## Data for analysis
Lemma AppendIPv6Address_text gs :
  length gs = 8%nat -> Forall (in_u 16) gs ->
  exists text r, (forall output, AppendIPv6Address (flat gs) output = Ok (output ++ text)) /\
    ChooseIPv6ContractionRange (flat gs) = Ok r /\
    (len r = -1 /\ text = join (map hex gs) \/
     exists before n after, gs = before ++ repeat 0 n ++ after /\ (2 <= n)%nat /\
       begin_ r = 2 * zlen before /\ len r = 2 * Z.of_nat n /\ text = contracted before after).
Proof.
  intros Hl Hg. unfold AppendIPv6Address. rewrite choose_bits by done. cbn [mbind res_bind].
  pose proof (range_bits_best (zero_bits gs)) as Hbest. unfold zero_bits in Hbest at 1.
  rewrite length_map in Hbest. specialize (Hbest Hl). unfold best_run in Hbest.
  set (r := range_bits _ _ _ _) in *. clearbody r.
  apply andb_true_iff in Hbest as [Hbest _].
  destruct (Z.eqb_spec (len r) (-1)) as [Hr|Hr].
  { exists (join (map hex gs)), r. split; [|split; [done|by left]]. intros output. pose proof (append6_last gs [] 0 r output Hg Hl) as Hlast. rewrite Hl in Hlast. apply Hlast. lia. }
  apply existsb_exists in Hbest as (k & _ & H). apply existsb_exists in H as (n & _ & H).
  unfold zero_run, zero_bits in H. rewrite !andb_true_iff, !Z.eqb_eq, !Nat.leb_le in H.
  destruct H as [[[H H3] H2] [H1 H4]]. rewrite length_map, Hl in H1.
  assert (Hgs : gs = take k gs ++ repeat 0 n ++ drop n (drop k gs)).
  { rewrite <- (take_drop k gs) at 1. f_equal. rewrite <- (take_drop n (drop k gs)) at 1. f_equal.
    rewrite skipn_map, firstn_map in H4. clear -H4 H1 Hl.
    assert (length (take n (drop k gs)) = n) as Hn by (rewrite length_take, length_drop; lia).
    revert Hn H4. generalize (take n (drop k gs)) as l. clear. intros l <-.
    induction l as [|x l IH]; cbn; [done|]. intros H. to_prop. unfold id in *. to_prop. subst x.
    f_equal. by apply IH. }
  assert (Hk : length (take k gs) = k) by (rewrite length_take; lia).
  exists (contracted (take k gs) (drop n (drop k gs))), r.
  split; [|split; [done|right; exists (take k gs), n, (drop n (drop k gs)); split_and!; (done || (unfold zlen; rewrite ?Hk; lia))]]. intros output.
  assert (Hk' : zlen (take k gs) = Z.of_nat k) by (unfold zlen; by rewrite Hk).
  assert (Ha : length (drop n (drop k gs)) = (8 - k - n)%nat) by (rewrite !length_drop; lia).
  generalize dependent (take k gs). generalize dependent (drop n (drop k gs)).
  intros after Ha before Hgs Hk Hk'. rewrite Hgs in Hg |- *.
  apply Forall_app in Hg as [Hb Hg]. apply Forall_app in Hg as [_ Hg].
  assert (Hall : length (before ++ repeat 0 n ++ after) = 8%nat).
  { rewrite !length_app, repeat_length. lia. }
  pose proof (append6_before before [] (repeat 0 n ++ after) (9 - k) r output Hb Hall) as Hbefore.
  cbn [app] in Hbefore. rewrite Hk in Hbefore. replace (k + (9 - k))%nat with 9%nat in Hbefore by lia.
  change (2 * zlen []) with 0 in Hbefore. rewrite Hbefore; [|destruct n; [lia|done]|lia].
  replace (9 - k)%nat with (S (S (length after) + (n - 1)))%nat by lia. cbn [append6_loop].
  rewrite (proj2 (Z.leb_le _ 14)), Hk', <- H, Z.eqb_refl by lia. cbn [negb].
  replace (begin_ r mod 2) with 0 by (rewrite H, Z.mul_comm, Z.mod_mul; lia).
  cbn [DCHECK Z.eqb checked mbind res_bind]. rewrite (proj2 (Z.ltb_lt 0 _)) by lia. cbn [andb].
  rewrite app_assoc.
  replace (UrlChars.end_ r) with (2 * zlen (before ++ repeat 0 n)).
  2: { unfold UrlChars.end_. rewrite H, H3, zlen_app, Hk'. unfold zlen. rewrite repeat_length. lia. }
  rewrite append6_last; [|done|by rewrite <- app_assoc|].
  2: { rewrite zlen_app. unfold zlen at 2. rewrite repeat_length. lia. }
  f_equal. unfold contracted. rewrite Hk. destruct k.
  - rewrite (proj2 (Z.eqb_eq _ 0)) by lia. destruct before; [|done]. cbn. by rewrite <- !app_assoc.
  - rewrite (proj2 (Z.eqb_neq _ 0)) by lia. cbn [Nat.eqb]. by rewrite <- !app_assoc.
Qed.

## What to do
The material is to be transcribed once more, exactly and completely.

## Reply
Lemma AppendIPv6Address_text gs :
  length gs = 8%nat -> Forall (in_u 16) gs ->
  exists text r, (forall output, AppendIPv6Address (flat gs) output = Ok (output ++ text)) /\
    ChooseIPv6ContractionRange (flat gs) = Ok r /\
    (len r = -1 /\ text = join (map hex gs) \/
     exists before n after, gs = before ++ repeat 0 n ++ after /\ (2 <= n)%nat /\
       begin_ r = 2 * zlen before /\ len r = 2 * Z.of_nat n /\ text = contracted before after).
Proof.
  intros Hl Hg. unfold AppendIPv6Address. rewrite choose_bits by done. cbn [mbind res_bind].
  pose proof (range_bits_best (zero_bits gs)) as Hbest. unfold zero_bits in Hbest at 1.
  rewrite length_map in Hbest. specialize (Hbest Hl). unfold best_run in Hbest.
  set (r := range_bits _ _ _ _) in *. clearbody r.
  apply andb_true_iff in Hbest as [Hbest _].
  destruct (Z.eqb_spec (len r) (-1)) as [Hr|Hr].
  { exists (join (map hex gs)), r. split; [|split; [done|by left]]. intros output. pose proof (append6_last gs [] 0 r output Hg Hl) as Hlast. rewrite Hl in Hlast. apply Hlast. lia. }
  apply existsb_exists in Hbest as (k & _ & H). apply existsb_exists in H as (n & _ & H).
  unfold zero_run, zero_bits in H. rewrite !andb_true_iff, !Z.eqb_eq, !Nat.leb_le in H.
  destruct H as [[[H H3] H2] [H1 H4]]. rewrite length_map, Hl in H1.
  assert (Hgs : gs = take k gs ++ repeat 0 n ++ drop n (drop k gs)).
  { rewrite <- (take_drop k gs) at 1. f_equal. rewrite <- (take_drop n (drop k gs)) at 1. f_equal.
    rewrite skipn_map, firstn_map in H4. clear -H4 H1 Hl.
    assert (length (take n (drop k gs)) = n) as Hn by (rewrite length_take, length_drop; lia).
    revert Hn H4. generalize (take n (drop k gs)) as l. clear. intros l <-.
    induction l as [|x l IH]; cbn; [done|]. intros H. to_prop. unfold id in *. to_prop. subst x.
    f_equal. by apply IH. }
  assert (Hk : length (take k gs) = k) by (rewrite length_take; lia).
  exists (contracted (take k gs) (drop n (drop k gs))), r.
  split; [|split; [done|right; exists (take k gs), n, (drop n (drop k gs)); split_and!; (done || (unfold zlen; rewrite ?Hk; lia))]]. intros output.
  assert (Hk' : zlen (take k gs) = Z.of_nat k) by (unfold zlen; by rewrite Hk).
  assert (Ha : length (drop n (drop k gs)) = (8 - k - n)%nat) by (rewrite !length_drop; lia).
  generalize dependent (take k gs). generalize dependent (drop n (drop k gs)).
  intros after Ha before Hgs Hk Hk'. rewrite Hgs in Hg |- *.
  apply Forall_app in Hg as [Hb Hg]. apply Forall_app in Hg as [_ Hg].
  assert (Hall : length (before ++ repeat 0 n ++ after) = 8%nat).
  { rewrite !length_app, repeat_length. lia. }
  pose proof (append6_before before [] (repeat 0 n ++ after) (9 - k) r output Hb Hall) as Hbefore.
  cbn [app] in Hbefore. rewrite Hk in Hbefore. replace (k + (9 - k))%nat with 9%nat in Hbefore by lia.
  change (2 * zlen []) with 0 in Hbefore. rewrite Hbefore; [|destruct n; [lia|done]|lia].
  replace (9 - k)%nat with (S (S (length after) + (n - 1)))%nat by lia. cbn [append6_loop].
  rewrite (proj2 (Z.leb_le _ 14)), Hk', <- H, Z.eqb_refl by lia. cbn [negb].
  replace (begin_ r mod 2) with 0 by (rewrite H, Z.mul_comm, Z.mod_mul; lia).
  cbn [DCHECK Z.eqb checked mbind res_bind]. rewrite (proj2 (Z.ltb_lt 0 _)) by lia. cbn [andb].
  rewrite app_assoc.
  replace (UrlChars.end_ r) with (2 * zlen (before ++ repeat 0 n)).
  2: { unfold UrlChars.end_. rewrite H, H3, zlen_app, Hk'. unfold zlen. rewrite repeat_length. lia. }
  rewrite append6_last; [|done|by rewrite <- app_assoc|].
  2: { rewrite zlen_app. unfold zlen at 2. rewrite repeat_length. lia. }
  f_equal. unfold contracted. rewrite Hk. destruct k.
  - rewrite (proj2 (Z.eqb_eq _ 0)) by lia. destruct before; [|done]. cbn. by rewrite <- !app_assoc.
  - rewrite (proj2 (Z.eqb_neq _ 0)) by lia. cbn [Nat.eqb]. by rewrite <- !app_assoc.
Qed.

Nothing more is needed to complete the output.